There was a time when we spent our days immersed in the natural world, living alongside the plants and wildlife we depended on for survival. Our connection with other living things was deep; our lives intertwined with theirs. That’s still true, but rather than living as a part of it each day, now we must seek out the natural world. What we discover when we find it is reconnection, and a feeling that might be described as belonging. Nature is our home. That may be why a quick internet search will produce endless articles covering the ways it makes us healthier and happier. From reducing our stress and anxiety and improving our sleep and memory, to helping us avoid or recover more quickly from illness, nature is essential to our wellbeing. 


Like time spent outdoors, practicing mindfulness has positive effects on our mental, physical, and social health. Mindfulness is awareness. When we’re aware, our minds are connected to our bodies and surroundings, and we live more fully in the here and now, better able to appreciate what is real and beautiful in the present. Mindfulness can be practiced anywhere, but when we practice in nature, we enhance the benefits of both, and deepen our connection with the earth. 

Practicing Mindfulness in the Wissahickon


Recommended Preserves to visit: Armentrout Preserve, Dodsworth Run Preserve, Four Mills Nature Reserve


How to Walk or Sit Mindfully in Nature 

  • Bring your awareness to the soles of your feet. Feel the solidity of the earth beneath you, supporting you.  

  • If you’re walking, go slowly; there is nowhere to arrive. 

  • Concentrate on your breath, count “in 1, out 1, in 2, out 2…” up to 10, then back to 1. Relax your body, releasing tension with every outbreath. If you’re sitting, place your hands on your chest, feel it rise and fall.  

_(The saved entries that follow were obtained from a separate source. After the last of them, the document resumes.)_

(* ===== verification/Strconv.v ===== *)
(** * Numbers in decimal (Go's package strconv)

    [FormatUint], [FormatInt], [ParseUint], [ParseInt] and [Atoi] on 64-bit
    integers, in base 10, and that parsing is the inverse of formatting. *)

From S2P Require Import Prelude GoStrings Utf8.
From Stdlib Require Import ZArith Ascii String Lia.
From stdpp Require Import base list strings.
Open Scope Z_scope.

Definition digit (d : Z) : ascii := byte (48 + d).
Definition is_digit (b : ascii) : bool := in_range 48 57 (code b).

Fixpoint digits (fuel : nat) (n : Z) (acc : bytes) : bytes :=
  match fuel with
  | O => acc
  | S fuel =>
      if n <? 10 then digit n :: acc
      else digits fuel (n / 10) (digit (n mod 10) :: acc)
  end.

(** A uint64 has at most 20 digits. *)
Definition FormatUint (n : Z) : bytes := digits 20 (u64 n) [].

Definition FormatInt (z : Z) : bytes :=
  if z <? 0 then "-"%char :: FormatUint (- z) else FormatUint z.

Fixpoint digits_value (acc : Z) (s : bytes) : option Z :=
  match s with
  | [] => Some acc
  | b :: t => if is_digit b then digits_value (acc * 10 + (code b - 48)) t else None
  end.

(** An unsigned number of at most [bits] bits; no sign is accepted. *)
Definition ParseUint (bits : Z) (s : bytes) : option Z :=
  if decide (s = []) then None
  else
    v ← digits_value 0 s;
    if decide (v < 2 ^ bits) then Some v else None.

Definition ParseInt (s : bytes) : option Z :=
  let '(neg, s') :=
    match s with
    | b :: t =>
        if decide (b = "-"%char) then (true, t)
        else if decide (b = "+"%char) then (false, t) else (false, s)
    | [] => (false, s)
    end in
  v ← ParseUint 64 s';
  if neg then if decide (v <= 2 ^ 63) then Some (- v) else None
  else if decide (v < 2 ^ 63) then Some v else None.

(** [Atoi], whose result has 64 bits. *)
Definition Atoi (s : bytes) : option Z := ParseInt s.

Lemma code_digit d : 0 <= d < 10 -> code (digit d) = 48 + d.
Proof. intros Hd. unfold digit. apply code_byte. lia. Qed.

Lemma is_digit_digit d : 0 <= d < 10 -> is_digit (digit d) = true.
Proof. intros Hd. unfold is_digit, in_range. rewrite code_digit by done. lia. Qed.

(** The digits of [n], most significant first, without a leading zero. *)
Record numeral (n : Z) (ds : bytes) : Prop := {
  numeral_digits : Forall (fun b => is_digit b = true) ds;
  numeral_value acc : digits_value acc ds = Some (acc * 10 ^ Z.of_nat (length ds) + n);
  numeral_head : exists b t, ds = b :: t /\ (t <> [] -> b <> "0"%char);
}.

Lemma numeral_digit d : 0 <= d < 10 -> numeral d [digit d].
Proof.
  intros Hd. split.
  - constructor; [by apply is_digit_digit|done].
  - intros acc. simpl. rewrite is_digit_digit, code_digit by done. f_equal. lia.
  - by eexists _, _.
Qed.

Lemma digits_value_app acc s t :
  digits_value acc (s ++ t) = (v ← digits_value acc s; digits_value v t).
Proof.
  revert acc. induction s as [|b s IH]; intros acc; simpl; [done|].
  destruct (is_digit b); [apply IH|done].
Qed.

Lemma pow_length_snoc {A} (l : list A) x :
  10 ^ Z.of_nat (length (l ++ [x])) = 10 ^ Z.of_nat (length l) * 10.
Proof.
  rewrite length_app, Nat2Z.inj_add, Z.pow_add_r by lia. reflexivity.
Qed.

Lemma numeral_snoc n ds d : 0 < n -> 0 <= d < 10 -> numeral n ds -> numeral (n * 10 + d) (ds ++ [digit d]).
Proof.
  intros Hn Hd [Hds Hv (b & t & -> & Hb)]. split.
  - apply Forall_app. split; [done|]. constructor; [by apply is_digit_digit|done].
  - intros acc. rewrite digits_value_app, Hv, pow_length_snoc. cbn [mbind option_bind digits_value].
    rewrite is_digit_digit, code_digit by done. f_equal. lia.
  - exists b, (t ++ [digit d]). split; [done|]. intros _. destruct t as [|c t]; [|by apply Hb].
    specialize (Hv 0). simpl in Hv. destruct (is_digit b); [|done]. intros ->.
    vm_compute (code "0" - 48) in Hv. simplify_eq/=. lia.
Qed.

Lemma digits_numeral fuel n acc :
  0 <= n < 10 ^ Z.of_nat (S fuel) ->
  exists ds, digits (S fuel) n acc = ds ++ acc /\ numeral n ds.
Proof.
  revert n acc. induction fuel as [|fuel IH]; intros n acc Hn;
    change (digits (S ?f) n acc) with
      (if n <? 10 then digit n :: acc else digits f (n / 10) (digit (n mod 10) :: acc));
    destruct (n <? 10) eqn:Hlt;
    try (exists [digit n]; split; [done|]; apply numeral_digit; lia).
  - change (10 ^ Z.of_nat 1) with 10 in Hn. lia.
  - rewrite Nat2Z.inj_succ, Z.pow_succ_r in Hn by lia.
    destruct (IH (n / 10) (digit (n mod 10) :: acc)) as (ds & -> & Hds); [zlia|].
    exists (ds ++ [digit (n mod 10)]). rewrite <- app_assoc. split; [done|].
    rewrite (Z.div_mod n 10) at 1 by done. rewrite Z.mul_comm.
    apply numeral_snoc; [zlia|zlia|done].
Qed.

Lemma FormatUint_wrap n : numeral (u64 n) (FormatUint n).
Proof.
  pose proof (wrap_fits 64 n ltac:(lia)) as Hn. unfold FormatUint.
  destruct (digits_numeral 19 (u64 n) []) as (ds & -> & Hnum).
  - unfold fits in Hn. split; [lia|]. apply Z.lt_trans with (2 ^ 64); [lia|reflexivity].
  - by rewrite app_nil_r.
Qed.

Lemma FormatUint_numeral n : fits 64 n -> numeral n (FormatUint n).
Proof. intros Hn. pose proof (FormatUint_wrap n) as H. by rewrite wrap_small in H. Qed.

Lemma ParseUint_FormatUint bits n :
  0 <= bits <= 64 -> fits bits n -> ParseUint bits (FormatUint n) = Some n.
Proof.
  intros Hb Hn. assert (fits 64 n) as H64.
  { unfold fits in *. split; [lia|]. apply Z.lt_le_trans with (2 ^ bits); [lia|].
    apply Z.pow_le_mono_r; lia. }
  destruct (FormatUint_numeral n H64) as [_ Hv (b & t & Hbt & _)].
  unfold ParseUint. rewrite decide_False by congruence. rewrite Hv. simpl.
  unfold fits in Hn. by rewrite decide_True by lia.
Qed.

Definition fits_int64 (z : Z) : Prop := - 2 ^ 63 <= z < 2 ^ 63.

#[export] Instance fits_int64_dec z : Decision (fits_int64 z).
Proof. unfold fits_int64. apply _. Defined.

Lemma ParseInt_FormatInt z : fits_int64 z -> ParseInt (FormatInt z) = Some z.
Proof.
  unfold fits_int64. intros Hz. unfold FormatInt, ParseInt. destruct (z <? 0) eqn:Hneg.
  - rewrite decide_True by done. rewrite ParseUint_FormatUint by (unfold fits; lia). simpl.
    rewrite decide_True by lia. f_equal. lia.
  - assert (fits 64 z) as Hf by (unfold fits; lia).
    destruct (FormatUint_numeral z Hf) as [Hds _ (b & t & Hbt & _)]. rewrite Hbt in *.
    apply Forall_cons in Hds as [Hb _].
    rewrite !decide_False by (intros ->; vm_compute in Hb; congruence).
    rewrite <- Hbt, ParseUint_FormatUint by (done || lia). simpl. by rewrite decide_True by lia.
Qed.

Lemma digits_no_newline ds : Forall (fun b => is_digit b = true) ds -> newline ∉ ds.
Proof. rewrite Forall_forall. intros Hds Hin. by apply Hds in Hin. Qed.

Lemma FormatUint_no_newline n : newline ∉ FormatUint n.
Proof. apply digits_no_newline, (numeral_digits (u64 n)), FormatUint_wrap. Qed.

Lemma FormatInt_no_newline z : newline ∉ FormatInt z.
Proof.
  unfold FormatInt. destruct (z <? 0); [|apply FormatUint_no_newline].
  apply not_elem_of_cons. split; [done|apply FormatUint_no_newline].
Qed.

Lemma digits_value_nonneg acc s v : 0 <= acc -> digits_value acc s = Some v -> 0 <= v.
Proof.
  revert acc. induction s as [|b s IH]; intros acc Ha; simpl; [intros [= ->]; done|].
  destruct (is_digit b) eqn:Hb; [|done]. apply IH.
  unfold is_digit, in_range in Hb. apply andb_prop in Hb as [Hb _]. apply Z.leb_le in Hb. lia.
Qed.

(** What is parsed fits. *)
Lemma ParseUint_fits bits s v : ParseUint bits s = Some v -> fits bits v.
Proof.
  unfold ParseUint. case_decide; [done|]. destruct (digits_value 0 s) as [x|] eqn:Hx; [|done].
  cbn [mbind option_bind]. case_decide; [|done]. intros [= <-].
  split; [by eapply digits_value_nonneg|done].
Qed.

Lemma ParseInt_fits s v : ParseInt s = Some v -> fits_int64 v.
Proof.
  unfold ParseInt, fits_int64. destruct (match s with [] => _ | _ => _ end) as [neg s'].
  destruct (ParseUint 64 s') as [x|] eqn:Hx; [|done]. apply ParseUint_fits in Hx as [Hx _].
  cbn [mbind option_bind]. destruct neg; case_decide; try done; intros [= <-]; lia.
Qed.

  • Continue breathing, and notice the quality of the air – its freshness, coolness, or warmth, the scents it carries, its sensation on your skin. Feel it enter your nose and fill your lungs. It is the breath of the trees, exhaled for you. 

  • Bring your awareness to any sounds. The movements of wildlife, birdsong, shaking leaves on a branch, the wind in the grass. If you’re walking, hear the sound of your body moving through the landscape. You are a part of it, too. If it’s quiet, listen to the silence. Let its stillness fill you.  

  • Come back to awareness of the earth beneath you. Imagine its strength moving up and through your body, steadying you. It has always held you, and it always will.  

  • Continue to walk or sit for as long as you like, always returning to your breath and your senses, staying in the present moment.